---------- Records ----------

(* ===== verification/Mem.v ===== *)
(** * Allocation and byte-string helpers of libcrypto

    [src/crypto/mem.c], [src/crypto/o_str.c] and [CRYPTO_memcmp] of
    [src/crypto/cryptlib.c].  A heap block is the list of its bytes; a pointer
    into a block is an offset, and the null pointer is [None].  The C library's
    [malloc] is the interface [Malloc]: whether a request of [n] bytes succeeds,
    and the indeterminate contents of the block it returns, are arbitrary. *)

From S2P Require Import Prelude.

(** The C library's allocator. *)
Class Malloc := {
  malloc : Z -> option (list Z);
  malloc_zlen n blk : 0 <= n -> malloc n = Some blk -> zlen blk = n
}.

Definition INT_MAX : Z := 2 ^ 31 - 1.

(** ** Allocation, [crypto/mem.c] *)

Section Alloc.
Context `{Malloc}.

(** No allocator was installed with [CRYPTO_set_mem_functions]. *)
Definition CRYPTO_malloc (num : Z) : option (list Z) :=
  if num =? 0 then None else malloc num.

Definition CRYPTO_zalloc (num : Z) : option (list Z) :=
  match CRYPTO_malloc num with
  | Some ret => Some (replicate (length ret) 0)
  | None => None
  end.

(** [realloc] keeps the common prefix of the two blocks. *)
Definition realloc (str : list Z) (num : Z) : option (list Z) :=
  match malloc num with
  | Some ret =>
      let n := Nat.min (length str) (length ret) in
      Some (take n str ++ drop n ret)
  | None => None
  end.

Definition CRYPTO_realloc (str : option (list Z)) (num : Z) : option (list Z) :=
  match str with
  | None => CRYPTO_malloc num
  | Some blk => if num =? 0 then None else realloc blk num
  end.

(** [OPENtls_cleanse] overwrites with zeros.  The outer [option] is undefined
    behaviour, the inner one the null pointer. *)
Definition CRYPTO_clear_realloc (str : option (list Z)) (old_len num : Z)
  : option (option (list Z)) :=
  match str with
  | None => Some (CRYPTO_malloc num)
  | Some blk =>
      if num =? 0 then Some None
      else if num <? old_len then
        blk' ← wrn blk num (replicate (Z.to_nat (old_len - num)) 0);
        Some (Some blk')
      else
        match CRYPTO_malloc num with
        | None => Some None
        | Some ret =>
            src ← rdn blk 0 old_len;
            ret' ← wrn ret 0 src;
            Some (Some ret')
        end
  end.

End Alloc.

(** ** Comparison in constant time, [crypto/cryptlib.c] *)

(** One pass of the loop per byte; [a] and [b] are read at [oa + i], [ob + i]. *)
Fixpoint memcmp_loop (a b : list Z) (oa ob : Z) (n : nat) (x : Z) : option Z :=
  match n with
  | O => Some x
  | S m =>
      va ← rd a oa;
      vb ← rd b ob;
      memcmp_loop a b (oa + 1) (ob + 1) m (u8 (Z.lor x (Z.lxor va vb)))
  end.

Definition CRYPTO_memcmp (a : list Z) (oa : Z) (b : list Z) (ob len : Z) : option Z :=
  memcmp_loop a b oa ob (Z.to_nat len) 0.

(** ** Strings, [crypto/o_str.c] *)

(** [for (p = str; maxlen-- != 0 && *p != 0; ++p);] the result is [p - str]. *)
Fixpoint strnlen_loop (mem : list Z) (p : Z) (maxlen : nat) (count : Z) : option Z :=
  match maxlen with
  | O => Some count
  | S m =>
      c ← rd mem p;
      if c =? 0 then Some count else strnlen_loop mem (p + 1) m (count + 1)
  end.

Definition OPENtls_strnlen (mem : list Z) (str : Z) (maxlen : Z) : option Z :=
  strnlen_loop mem str (Z.to_nat maxlen) 0.

Section Dup.
Context `{Malloc}.

Definition CRYPTO_strndup (mem : list Z) (str : option Z) (s : Z)
  : option (option (list Z)) :=
  match str with
  | None => Some None
  | Some p =>
      maxlen ← OPENtls_strnlen mem p s;
      match CRYPTO_malloc (sz (maxlen + 1)) with
      | None => Some None
      | Some ret =>
          src ← rdn mem p maxlen;
          ret1 ← wrn ret 0 src;
          ret2 ← wr ret1 maxlen 0;
          Some (Some ret2)
      end
  end.

Definition CRYPTO_memdup (mem : list Z) (data : option Z) (siz : Z)
  : option (option (list Z)) :=
  match data with
  | None => Some None
  | Some p =>
      if INT_MAX <=? siz then Some None
      else
        match CRYPTO_malloc siz with
        | None => Some None
        | Some ret =>
            src ← rdn mem p siz;
            ret1 ← wrn ret 0 src;
            Some (Some ret1)
        end
  end.

End Dup.

(** ** Two allocators *)

(** An allocator that always succeeds and returns zeroed memory. *)
#[refine] Definition generous_malloc : Malloc :=
  {| malloc n := Some (replicate (Z.to_nat n) 0) |}.
Proof. intros n blk Hn [= <-]. rewrite zlen_replicate. lia. Defined.

(** An allocator that always fails. *)
#[refine] Definition exhausted_malloc : Malloc := {| malloc n := None |}.
Proof. done. Defined.

(** ** Specification functions *)

(** The bytes before the first NUL, at most all of them. *)
Fixpoint c_prefix (l : list Z) : list Z :=
  match l with
  | [] => []
  | c :: r => if c =? 0 then [] else c :: c_prefix r
  end.

(** ** Lemmas *)

Section AllocLemmas.
Context `{Malloc}.

Lemma CRYPTO_malloc_zlen n blk : 0 <= n -> CRYPTO_malloc n = Some blk -> zlen blk = n.
Proof.
  unfold CRYPTO_malloc. intros Hn. destruct (n =? 0); [done|]. by apply malloc_zlen.
Qed.

Lemma CRYPTO_realloc_zlen str n blk :
  0 <= n -> CRYPTO_realloc str n = Some blk -> zlen blk = n.
Proof.
  intros Hn. destruct str as [old|]; simpl; [|by apply CRYPTO_malloc_zlen].
  destruct (n =? 0); [done|]. unfold realloc.
  destruct (malloc n) as [ret|] eqn:E; [|done]. intros [= <-].
  apply malloc_zlen in E; [|done]. unfold zlen in *.
  rewrite length_app, length_take, length_drop. lia.
Qed.

(** A block that grows keeps its contents. *)
Lemma CRYPTO_realloc_prefix old n blk :
  zlen old <= n -> CRYPTO_realloc (Some old) n = Some blk ->
  exists fresh, blk = old ++ fresh.
Proof.
  intros Hn. simpl. destruct (n =? 0); [done|]. unfold realloc.
  destruct (malloc n) as [ret|] eqn:E; [|done]. intros [= <-].
  apply malloc_zlen in E; [|pose proof (zlen_nonneg old); lia]. unfold zlen in *.
  eexists. rewrite take_ge by lia. reflexivity.
Qed.

Lemma CRYPTO_clear_realloc_grow old n r :
  zlen old <= n -> 0 < n -> CRYPTO_clear_realloc (Some old) (zlen old) n = Some r ->
  match r with
  | Some blk => zlen blk = n /\ exists fresh, blk = old ++ fresh
  | None => True
  end.
Proof.
  intros Hn Hp. simpl. rewrite (proj2 (Z.eqb_neq n 0)), (proj2 (Z.ltb_ge n (zlen old))) by lia.
  destruct (CRYPTO_malloc n) as [ret|] eqn:E; [|by intros [= <-]].
  apply CRYPTO_malloc_zlen in E; [|lia].
  rewrite rdn_spec by (pose proof (zlen_nonneg old); lia). simpl.
  change (Z.to_nat 0) with 0%nat. rewrite drop_0, take_ge by len_lia.
  rewrite wrn_spec by lia. simpl. intros [= <-].
  split; [|by eexists]. rewrite zlen_app.
  replace (length old) with (Z.to_nat (zlen old)) by len_lia.
  rewrite zlen_drop by (pose proof (zlen_nonneg old); lia). lia.
Qed.

End AllocLemmas.

Section MemcmpLemmas.

Lemma log2_byte x : byte_ok x -> Z.log2 x < 8.
Proof.
  unfold byte_ok. intros. destruct (Z.eq_dec x 0) as [->|]; [done|].
  apply Z.log2_lt_pow2; lia.
Qed.

Lemma byte_lor_lxor x a b :
  byte_ok x -> byte_ok a -> byte_ok b -> byte_ok (Z.lor x (Z.lxor a b)).
Proof.
  intros Hx Ha Hb.
  pose proof (log2_byte _ Hx). pose proof (log2_byte _ Ha). pose proof (log2_byte _ Hb).
  unfold byte_ok in *.
  assert (Hab : 0 <= Z.lxor a b) by (apply Z.lxor_nonneg; lia).
  assert (Hr : 0 <= Z.lor x (Z.lxor a b)) by (apply Z.lor_nonneg; lia).
  split; [done|]. destruct (Z.eq_dec (Z.lor x (Z.lxor a b)) 0); [lia|].
  change 256 with (2 ^ 8). apply Z.log2_lt_pow2; [lia|].
  rewrite Z.log2_lor by lia. pose proof (Z.log2_lxor a b ltac:(lia) ltac:(lia)). lia.
Qed.

Lemma memcmp_loop_spec a b oa ob l k x :
  rdn a oa (zlen l) = Some l -> rdn b ob (zlen l) = Some k ->
  bytes_ok l -> bytes_ok k -> byte_ok x ->
  exists r, memcmp_loop a b oa ob (length l) x = Some r /\ (r = 0 <-> x = 0 /\ l = k).
Proof.
  revert k x oa ob.
  induction l as [|y l IH]; intros k x oa ob Ha Hb Hl Hk Hx;
    pose proof (rdn_zlen _ _ _ _ Hb) as Hlen.
  { destruct k; [|len_lia]. exists x. simpl. split; [done|]. tauto. }
  destruct k as [|z k]; [len_lia|].
  inversion Hl as [|?? Hy Hl']; subst. inversion Hk as [|?? Hz Hk']; subst.
  rewrite zlen_cons in Ha, Hb. pose proof (zlen_nonneg l) as Hn.
  apply rdn_cons in Ha as [Ra Ha]; [|done]. apply rdn_cons in Hb as [Rb Hb]; [|done].
  cbn [length memcmp_loop]. rewrite Ra, Rb. simpl.
  pose proof (byte_lor_lxor x y z Hx Hy Hz) as Hok.
  unfold u8. rewrite Z.mod_small by (unfold byte_ok in Hok; lia).
  destruct (IH k _ _ _ Ha Hb Hl' Hk' Hok) as (r & Hr & Hiff).
  exists r. split; [done|]. rewrite Hiff, Z.lor_eq_0_iff, Z.lxor_eq_0_iff.
  split; [intros [[? ->] ->]; done|intros [? [= -> ->]]; done].
Qed.

(** [CRYPTO_memcmp] is zero exactly when the two strings agree. *)
Lemma CRYPTO_memcmp_spec a b oa ob l k :
  rdn a oa (zlen l) = Some l -> rdn b ob (zlen l) = Some k ->
  bytes_ok l -> bytes_ok k ->
  exists r, CRYPTO_memcmp a oa b ob (zlen l) = Some r /\ (r = 0 <-> l = k).
Proof.
  intros Ha Hb Hl Hk. unfold CRYPTO_memcmp.
  replace (Z.to_nat (zlen l)) with (length l) by (unfold zlen; lia).
  destruct (memcmp_loop_spec a b oa ob l k 0) as (r & Hr & Hiff); try done.
  exists r. split; [done|]. rewrite Hiff. tauto.
Qed.

End MemcmpLemmas.

Section StrnlenLemmas.

Lemma strnlen_loop_spec mem p l c :
  rdn mem p (zlen l) = Some l ->
  strnlen_loop mem p (length l) c = Some (c + zlen (c_prefix l)).
Proof.
  revert p c. induction l as [|x l IH]; intros p c Hp; simpl.
  { f_equal. rewrite zlen_nil. lia. }
  rewrite zlen_cons in Hp. pose proof (zlen_nonneg l).
  apply rdn_cons in Hp as [-> Hp]; [|done]. simpl.
  destruct (x =? 0).
  { f_equal. rewrite zlen_nil. lia. }
  rewrite (IH _ _ Hp), zlen_cons. f_equal. lia.
Qed.

Lemma OPENtls_strnlen_spec mem p l :
  rdn mem p (zlen l) = Some l ->
  OPENtls_strnlen mem p (zlen l) = Some (zlen (c_prefix l)).
Proof.
  intros Hp. unfold OPENtls_strnlen.
  replace (Z.to_nat (zlen l)) with (length l) by (unfold zlen; lia).
  by rewrite (strnlen_loop_spec _ _ _ _ Hp).
Qed.

Lemma c_prefix_length l : zlen (c_prefix l) <= zlen l.
Proof.
  induction l as [|x l IH]; simpl; [done|].
  destruct (x =? 0); rewrite ?zlen_cons, ?zlen_nil; pose proof (zlen_nonneg l); lia.
Qed.

Lemma c_prefix_take l : c_prefix l = take (length (c_prefix l)) l.
Proof. induction l as [|x l IH]; simpl; [done|]. destruct (x =? 0); simpl; congruence. Qed.

End StrnlenLemmas.
Lemma lh_delete_spec lh d : table_ok lh -> room 0 lh -> reallocs_ok -> exists lh',
  OPENtls_LH_delete comp hash lh d = Some (contents lh !! key d, lh') /\ table_ok lh' /\
  contents lh' = delete (key d) (contents lh) /\ num_nodes lh' <= num_nodes lh /\ num_items lh' <= num_items lh /\
  lh_error lh' = 0.
Proof using comp_key hash_key.
  intros Hok [Hn Hi0] Hre. unfold OPENtls_LH_delete. set (lh0 := lh <| lh_error := 0 |>).
  pose proof (pmax_pos _ Hok). pose proof (table_p _ Hok) as Hp. pose proof (table_nodes _ Hok) as Hnn.
  assert (Hok0 : table_ok lh0) by (eapply same_table_ok; [|exact Hok]; repeat split).
  destruct (getrn_spec lh0 d Hok0) as (nn & i & c & lh1 & -> & Hsame & _ & _ & Herr & -> & Hc & Hi).
  { change (lh_pmax lh0) with (lh_pmax lh). lia. }
  pose proof Hsame as (S1 & S2 & _). cbn [mbind option_bind]. rewrite S1, Hc. cbn [mbind option_bind].
  change (contents lh) with (contents lh0). change (num_nodes lh) with (num_nodes lh0).
  change (num_items lh) with (num_items lh0). destruct (c !! i) as [rn|] eqn:Ei; destruct Hi as [Hkey Hcont].
  - destruct (delete_node lh0 lh1 d i c rn Hok0 Hsame Hc Ei Hkey) as (Hok2 & Hc2 & Hn2 & Hi2 & He2).
    { change (num_items lh0) with (num_items lh). lia. }
    set (lh2 := (set_chain _ _ _) <| num_delete ::= _ |> <| num_items ::= _ |>) in *. rewrite Hcont. change (num_nodes lh) with (num_nodes lh0) in *.
    destruct (Z.ltb_spec MIN_NODES (num_nodes lh2)) as [Hmin|Hmin]; cbn [andb].
    + destruct (load lh2 <=? down_load lh2).
      * destruct (contract_spec lh2 Hok2 ltac:(unfold MIN_NODES in *; lia) Hre) as (lh3 & -> & Hok3 & Hp3 & Hn3 & He3).
        eexists. split; [reflexivity|]. split; [done|]. split; [|split; [lia|split; [|exact (eq_trans He3 (eq_trans He2 Herr))]]].
        -- rewrite <- Hc2. apply contents_perm; [by destruct Hok2|done].
        -- rewrite (table_items _ Hok3). unfold zlen. rewrite Hp3. fold (zlen (nodes lh2)).
           rewrite <- (table_items _ Hok2). lia.
      * eexists. split; [reflexivity|]. split; [done|]. split; [done|]. split; [lia|]. split; [lia|exact (eq_trans He2 Herr)].
    + eexists. split; [reflexivity|]. split; [done|]. split; [done|]. split; [lia|]. split; [lia|exact (eq_trans He2 Herr)].
  - rewrite Hcont. eexists. split; [reflexivity|].
    assert (Hs : same_table lh0 (lh1 <| num_no_delete ::= ul_succ |>)) by exact Hsame.
    split; [by eapply same_table_ok|]. destruct Hsame as (_ & S2' & _ & _ & _ & S6).
    split; [|split; [by apply Z.eq_le_incl|split; [by apply Z.eq_le_incl|exact Herr]]].
    rewrite delete_id by done. change (map_of (nodes (lh1 <| num_no_delete ::= ul_succ |>)) = map_of (nodes lh0)).
    unfold nodes. destruct Hs as (-> & _). done.
Qed.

----------

● Problem to solve
From the line that has "Lemma c_prefix_length l" through the line that has "Lemma lh_delete_spec lh", copy every line exactly as it appears above, and leave out all others.

● Solution to this problem
Lemma c_prefix_length l : zlen (c_prefix l) <= zlen l.
Proof.
  induction l as [|x l IH]; simpl; [done|].
  destruct (x =? 0); rewrite ?zlen_cons, ?zlen_nil; pose proof (zlen_nonneg l); lia.
Qed.

Lemma c_prefix_take l : c_prefix l = take (length (c_prefix l)) l.
Proof. induction l as [|x l IH]; simpl; [done|]. destruct (x =? 0); simpl; congruence. Qed.

End StrnlenLemmas.
Lemma lh_delete_spec lh d : table_ok lh -> room 0 lh -> reallocs_ok -> exists lh',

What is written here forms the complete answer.